The influences of different currents on axial variation of pressure, axial velocity and Mach number along the central axis and the wall surface with the exit pressure of 0.136MPa are presented in Figs. 4.7-4.9, respectively. Under this condition, the pressure penetration has negligible effect in the regions before the left tip of downstream electrode. Beside the shock

caused by the electrode blocking effect, a second shock is generated after the left tip of downstream electrode both in and outside the electrode hollow passage. Both shocks caused by the electrode blocking effect and the pressure penetration present a low dependence of its center location on the current value which slightly moves towards downstream as current increase showing increasingly significant influence of the arc. The axial velocity along the central axis increases as current increases in most regions with the exception near the exit. The flow velocity in the cold gas without the arc presents the lowest value along the axis.
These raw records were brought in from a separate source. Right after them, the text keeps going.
(* ===== verification/BatchResponseFacts.v ===== *)
(** * Batch responses

    What [BatchReadCommand::parse_result] does with a well-formed response: the
    record of every key that is answered lands in the row of its index, and
    every other row is left alone. *)

From stdpp Require Import base list strings gmap.
From Stdlib Require Import ZArith Lia Setoid Morphisms.
From S2P Require Import Prelude ResultCodes Monad ByteOrder Slices Text Wire.
From S2P Require Import Buffer BufferFacts Values Encoder Decoder RoundTrip Particle.
From S2P Require Import Expressions Policy Records Connection Commands Responses.
From S2P Require Import ConnectionFacts ResponseFacts Recordset Streams StreamFacts.
Import Connection.

Section Batch.
Context `{BO : ByteOrder} `{VF : ValueFmt} `{CL : Clock}.

Abbreviation payload ms := (concat (message_bytes <$> ms)).

(** The answer for one key: its index travels in the place of the TTL. *)
Definition answer_index (m : StreamMessage) : Z := h_ttl (sm_header m).

Definition answer (m : StreamMessage) : option Record_ :=
  if h_result (sm_header m) =? 0 then Some (message_record m) else None.

Definition answer_ok (n : nat) (m : StreamMessage) : Prop :=
  message_ok m /\
  (h_result (sm_header m) = 0 \/ h_result (sm_header m) = 2 /\ sm_bins m = []) /\
  (Z.to_nat (answer_index m) < n)%nat.

Definition assign (cmd : BatchReadCommand) (m : StreamMessage) : BatchReadCommand :=
  BatchReadCommand.mkBatchReadCommand (BatchReadCommand.policy cmd)
    (alter (fun br => mkBatchRead (br_key br) (br_bins br) (answer m))
       (Z.to_nat (answer_index m)) (BatchReadCommand.batch_reads cmd))
    (BatchReadCommand.offsets cmd).

Definition rows (cmd : BatchReadCommand) : nat :=
  length (BatchReadCommand.batch_reads cmd).

Lemma rows_assign cmd m : rows (assign cmd m) = rows cmd.
Proof. unfold rows. cbn. apply length_alter. Qed.

Lemma alter_lookup {A} (g : A -> A) (l : list A) (i : nat) x :
  l !! i = Some x -> <[i := g x]> l = alter g i l.
Proof.
  revert i. induction l as [|y l IH]; intros [|i]; cbn; try discriminate.
  - intros [= ->]. reflexivity.
  - intros H. f_equal. apply IH, H.
Qed.

Lemma set_record_assign cmd m :
  (Z.to_nat (answer_index m) < rows cmd)%nat ->
  BatchReadCommand.set_record (answer_index m) (answer m) cmd = Ret tt (assign cmd m).
Proof.
  intros Hi. unfold BatchReadCommand.set_record, assign.
  destruct (lookup_lt_is_Some_2 _ _ Hi) as [br Hbr]. rewrite Hbr.
  do 2 f_equal.
  apply (alter_lookup (fun br => mkBatchRead (br_key br) (br_bins br) (answer m))), Hbr.
Qed.

Lemma parse_answer_runs n0 m inc n :
  answer_ok n0 m ->
  let body := concat (part_bytes <$> sm_key m) ++ concat (bin_bytes <$> sm_bins m) in
  runs BatchReadCommand.parse_record
    (View (Some ([], header_bytes (sm_header m))) (body ++ inc) n)
    (inl (Some (BatchReadCommand.mkBatchRecord (answer_index m) (answer m))))
    (View None inc (n + len body)).
Proof.
  intros ((Hh & Hf & Ho & Hp & Hb & Hlast) & Hr & _) body.
  unfold BatchReadCommand.parse_record.
  eapply look_step; [intros rt; apply (flags_look _ rt 5); auto|]. cbn [Z.eqb].
  eapply (runs_pure (h_result (sm_header m) =? 0)).
  { destruct Hr as [->|[-> _]]; reflexivity. }
  eapply look_step; [intros rt; apply (flags_look _ rt 3); auto|]. cbn [Z.eqb Pos.eqb].
  apply Z.eqb_neq in Hlast. rewrite Hlast.
  eapply runs_bind; [apply record_numbers_runs, Hh|]. cbv beta iota.
  rewrite Hf, Ho. unfold len at 1 2. rewrite !Nat2Z.id.
  subst body. rewrite <- (assoc_L (++)), len_app, Z.add_assoc.
  eapply runs_bind; [apply parse_key_runs, Hp|]. unfold answer.
  destruct (Z.eqb_spec (h_result (sm_header m)) 0) as [E|E].
  - eapply runs_bind; [|apply runs_ret].
    eapply runs_bind; [apply bins_runs, Hb|apply runs_ret].
  - destruct Hr as [Hr|[_ Hnil]]; [contradiction|]. rewrite Hnil. cbn.
    rewrite Z.add_0_r. eapply runs_bind; apply runs_ret.
Qed.

Lemma drives_get {C A} (k : Connection -> M (C * Connection) A) x w r x' w' :
  (forall c, bytes_read c = v_read w -> drives (k c) x w r x' w') ->
  drives (bind (on_snd get) k) x w r x' w'.
Proof. intros H c Hc. apply (H c); [apply Hc|exact Hc]. Qed.

(** One turn of [parse_group]. *)
Lemma parse_group_answer f size m cmd b inc n r cmd' w' :
  answer_ok (rows cmd) m -> n < size ->
  drives (BatchReadCommand.parse_group f size) (assign cmd m)
    (View None inc (n + len (message_bytes m))) r cmd' w' ->
  drives (BatchReadCommand.parse_group (S f) size) cmd
    (View b (message_bytes m ++ inc) n) r cmd' w'.
Proof.
  intros Hm Hn H. cbn [BatchReadCommand.parse_group].
  apply drives_get. intros c ->. cbn [v_read]. decide_tests.
  unfold message_bytes. rewrite <- (assoc_L (++)).
  eapply drives_bind.
  { apply drives_conn, (runs_read_buffer b (header_bytes (sm_header m))).
    - apply len_header_bytes.
    - unfold MAX_BUFFER_SIZE, MSG_REMAINING_HEADER_SIZE. lia. }
  eapply drives_bind.
  { apply drives_conn, (parse_answer_runs (rows cmd)), Hm. }
  cbv beta iota. cbn [BatchReadCommand.batch_index BatchReadCommand.record].
  rewrite <- Z.add_assoc, <- len_message.
  eapply drives_bind; [apply drives_self, set_record_assign, Hm|]. exact H.
Qed.

Lemma drives_any {C A} (m : M (C * Connection) A) x b inc n r x' w' :
  drives m x (View None inc n) r x' w' -> drives m x (View b inc n) r x' w'.
Proof. intros H c Hc. apply H. split; [exact I|apply Hc]. Qed.

Lemma parse_group_answers f size ms : forall cmd b inc n r cmd' w',
  Forall (answer_ok (rows cmd)) ms -> n + len (payload ms) <= size ->
  drives (BatchReadCommand.parse_group f size) (foldl assign cmd ms)
    (View None inc (n + len (payload ms))) r cmd' w' ->
  drives (BatchReadCommand.parse_group (length ms + f) size) cmd
    (View b (payload ms ++ inc) n) r cmd' w'.
Proof.
  induction ms as [|m ms IH]; intros cmd b inc n r cmd' w' Hok Hs H.
  - cbn in *. rewrite Z.add_0_r in H. apply drives_any, H.
  - inversion_clear Hok as [|? ? Hm Hms].
    cbn [fmap list_fmap concat foldl] in *. rewrite len_app in Hs, H.
    pose proof (len_message_pos m). pose proof (len_nonneg (payload ms)).
    cbn [length Nat.add]. rewrite <- (assoc_L (++)).
    apply parse_group_answer; [exact Hm|lia|].
    apply IH; [rewrite rows_assign; exact Hms|lia|].
    rewrite <- Z.add_assoc. exact H.
Qed.

Lemma parse_group_end f size cmd b inc :
  drives (BatchReadCommand.parse_group (S f) size) cmd (View b inc size) (inl true)
    cmd (View b inc size).
Proof.
  cbn [BatchReadCommand.parse_group].
  apply drives_get. intros c ->. cbn [v_read]. rewrite Z.ltb_irrefl. apply drives_ret.
Qed.

Lemma parse_group_last f size h cmd b inc n :
  last_header h -> n < size ->
  drives (BatchReadCommand.parse_group (S f) size) cmd
    (View b (header_bytes h ++ inc) n) (inl false) cmd
    (View (Some ([], header_bytes h)) inc (n + MSG_REMAINING_HEADER_SIZE)).
Proof.
  intros [Hr Hl] Hn. cbn [BatchReadCommand.parse_group].
  apply drives_get. intros c ->. cbn [v_read]. decide_tests.
  eapply drives_bind.
  { apply drives_conn, (runs_read_buffer b (header_bytes h)); [apply len_header_bytes|].
    unfold MAX_BUFFER_SIZE, MSG_REMAINING_HEADER_SIZE. lia. }
  eapply (drives_bind _ _ _ _ _ _ _ _ None); [|apply drives_ret].
  apply drives_conn. unfold BatchReadCommand.parse_record.
  eapply look_step; [intros rt; apply (flags_look _ rt 5); auto|]. cbn [Z.eqb].
  rewrite Hr. eapply (runs_pure true); [reflexivity|].
  eapply look_step; [intros rt; apply (flags_look _ rt 3); auto|]. cbn [Z.eqb Pos.eqb].
  rewrite Hl. apply runs_ret.
Qed.

(** The head of a group. *)
Lemma batch_result_group f v t size cmd b inc n r cmd' w' :
  in_u 48 size -> 0 < size ->
  drives (let! more := BatchReadCommand.parse_group f size in
          if more then BatchReadCommand.parse_result f else ret tt)
    cmd (View (Some (proto v t size, [])) inc 0) r cmd' w' ->
  drives (BatchReadCommand.parse_result (S f)) cmd (View b (proto v t size ++ inc) n)
    r cmd' w'.
Proof.
  intros Hs Hp H. cbn [BatchReadCommand.parse_result].
  eapply drives_bind.
  { apply drives_conn, (runs_read_buffer b (proto v t size)); [apply len_proto|].
    unfold MAX_BUFFER_SIZE. lia. }
  eapply drives_bind.
  { apply drives_conn. pose proof (runs_takes _ [] (proto v t size) [] inc (n + 8) _
      (read_msg_size_takes v t size Hs)) as Hm.
    rewrite app_nil_r in Hm. exact Hm. }
  eapply (drives_bind _ _ _ _ cmd (View (Some (proto v t size, [])) inc 0) _ _ tt).
  { apply drives_conn. intros c Hc. eexists. split; [reflexivity|].
    split; [|split; reflexivity]. split; [apply Hc|]. split; [apply Hc|reflexivity]. }
  decide_tests. exact H.
Qed.

(** A group of answers, with the version and type of its header. *)
Definition batch_group_ok (n : nat) (g : Z * Z * list StreamMessage) : Prop :=
  Forall (answer_ok n) g.2 /\ g.2 <> [] /\ len (payload g.2) < 2 ^ 48.

Definition group_answers (gs : list (Z * Z * list StreamMessage)) : list StreamMessage :=
  concat (snd <$> gs).

Lemma rows_assigned ms : forall cmd, rows (foldl assign cmd ms) = rows cmd.
Proof.
  induction ms as [|m ms IH]; intros cmd; [reflexivity|].
  cbn. rewrite IH. apply rows_assign.
Qed.

Lemma batch_group_size n g :
  batch_group_ok n g -> in_u 48 (len (payload g.2)) /\ 0 < len (payload g.2).
Proof.
  destruct g as [[v t] ms]. unfold batch_group_ok. cbn. intros (_ & Hne & Hl).
  split; [apply in_u_len, Hl|]. destruct ms as [|m ms]; [contradiction|].
  cbn [fmap list_fmap concat]. rewrite len_app. pose proof (len_message_pos m).
  pose proof (len_nonneg (payload ms)). lia.
Qed.

Lemma batch_result_groups F gs : forall cmd b inc n r cmd' w',
  Forall (batch_group_ok (rows cmd)) gs ->
  (forall f n, (F <= f)%nat ->
    drives (BatchReadCommand.parse_result f) (foldl assign cmd (group_answers gs))
      (View None inc n) r cmd' w') ->
  forall f, (sum_list (group_fuel <$> gs) + F <= f)%nat ->
  drives (BatchReadCommand.parse_result f) cmd
    (View b (concat (group_bytes <$> gs) ++ inc) n) r cmd' w'.
Proof.
  induction gs as [|g gs IH]; intros cmd b inc n r cmd' w' Hok H f Hf.
  - cbn in *. specialize (H f n Hf). apply drives_any, H.
  - inversion_clear Hok as [|? ? Hg Hgs].
    destruct (batch_group_size _ g Hg) as [Hsz Hpos]. destruct Hg as (Hms & _ & _).
    unfold group_answers in H. cbn [fmap list_fmap concat] in H.
    fold (group_answers gs) in H. rewrite foldl_app in H.
    change (2 + length g.2 + sum_list (group_fuel <$> gs) + F <= f)%nat in Hf.
    destruct f as [|f]; [lia|].
    destruct g as [[v t] ms]. cbn [group_bytes fmap list_fmap concat fst snd] in *.
    rewrite <- !(assoc_L (++)).
    apply batch_result_group; [exact Hsz|exact Hpos|].
    eapply drives_bind.
    + replace f with (length ms + S (f - length ms - 1))%nat by lia.
      eapply parse_group_answers; [exact Hms|lia|].
      rewrite Z.add_0_l. apply parse_group_end.
    + cbv beta iota.
      replace (length ms + S (f - length ms - 1))%nat with f by lia.
      apply (IH _ None); [|exact H|lia].
      rewrite rows_assigned. exact Hgs.
Qed.

(** A batch response of any number of groups stores the answer of every
    message in the row of its index ([None] for a key that is not found), leaves
    the other rows alone, and takes exactly the response from the stream. *)
Theorem batch_response (f : nat) (cmd : BatchReadCommand) (c : Connection)
    (gs : list (Z * Z * list StreamMessage)) (v t : Z) (ms : list StreamMessage)
    (h : Header) (rest : bytes) :
  let last := payload ms ++ header_bytes h in
  Forall (batch_group_ok (rows cmd)) gs -> Forall (answer_ok (rows cmd)) ms ->
  last_header h -> len last < 2 ^ 48 ->
  (sum_list (group_fuel <$> gs) + length ms + 2 <= f)%nat ->
  incoming (conn c)
  = concat (group_bytes <$> gs) ++ proto v t (len last) ++ last ++ rest ->
  exists c',
    BatchReadCommand.parse_result f (cmd, c)
    = Ret tt (foldl assign cmd (group_answers gs ++ ms), c') /\
    incoming (conn c') = rest /\ quiet c c'.
Proof.
  intros last Hgs Hms Hh Hl Hf Hi. pose proof (len_nonneg (payload ms)).
  assert (len last = len (payload ms) + 22) as Hlast
    by (subst last; rewrite len_app, len_header_bytes; reflexivity).
  apply (drives_at _ _ _ (inl tt)). do 2 eexists. rewrite Hi.
  apply (batch_result_groups (length ms + 2)); [exact Hgs| |lia].
  intros f' n' Hf'. destruct f' as [|f']; [lia|].
  apply batch_result_group; [apply in_u_len, Hl|lia|].
  eapply (drives_bind _ _ _ _ _ _ _ _ false); [|apply drives_ret].
  subst last. rewrite <- (assoc_L (++)).
  replace f' with (length ms + S (f' - length ms - 1))%nat by lia.
  eapply parse_group_answers; [rewrite rows_assigned; exact Hms|lia|].
  rewrite foldl_app. apply parse_group_last; [exact Hh|lia].
Qed.

End Batch.

(** ** Example *)

Section Example.

#[local] Existing Instance valuefmt_model.
#[local] Existing Instance clock_model.

(** The second key is found, the first is not. *)
Definition sample_answers : list StreamMessage :=
  [mkStreamMessage (mkHeader 0 0 0 0 0 3 77 1 4 1) sample_parts
     [mkResponseBin 1 (str "a") (Value.Int 5)];
   mkStreamMessage (mkHeader 0 0 0 0 2 0 0 0 0 0) [] []].

Definition sample_batch : BatchReadCommand :=
  BatchReadCommand.mkBatchReadCommand BatchPolicy_default
    [BatchRead_new sample_key Bins.All; BatchRead_new sample_key Bins.All] [0; 1].

Lemma batch_response_witness :
  let ms := sample_answers in
  let last := concat (message_bytes <$> ms) ++ header_bytes sample_last in
  let c := sample_conn (group_bytes (2, 3, ms) ++ proto 2 3 (len last) ++ last ++ [9]) in
  exists c',
    BatchReadCommand.parse_result 20 (sample_batch, c)
    = Ret tt (foldl assign sample_batch (ms ++ ms), c') /\
    incoming (conn c') = [9] /\ quiet c c'.
Proof.
  intros ms last c.
  assert (Forall (answer_ok (rows sample_batch)) ms) as Hms.
  { repeat constructor; try (vm_compute; congruence); try (unfold in_u; cbn; lia);
      try (vm_compute; lia); right; split; reflexivity. }
  apply (batch_response 20 sample_batch c [(2, 3, ms)] 2 3 ms sample_last [9]).
  - constructor; [|constructor]. split; [exact Hms|]. split; [discriminate|].
    vm_compute. reflexivity.
  - exact Hms.
  - split; reflexivity.
  - vm_compute. reflexivity.
  - vm_compute. lia.
  - vm_compute. reflexivity.
Defined.

End Example.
However, a different condition exists for the variation of axial velocity along the wall surface where the cold gas shows higher axial velocity because its shock center is significantly moved to downstream comparing the condition where an arc exists. The gas flow after the shock along the central axis for the cold gas and for the arc with a current of 1000A together with all cases along the wall surface is still supersonic. The flow Mach number along the central axis increases dramatically after the right tip of the hollow downstream electrode regardless of the increasing pressure and decreasing velocity. This is mainly attributed to the decreasing gas sonic velocity with a rapidly decaying temperature caused by the strong cooling effect that the cold gas outside the hollow electrode passage takes away the heat quite swiftly.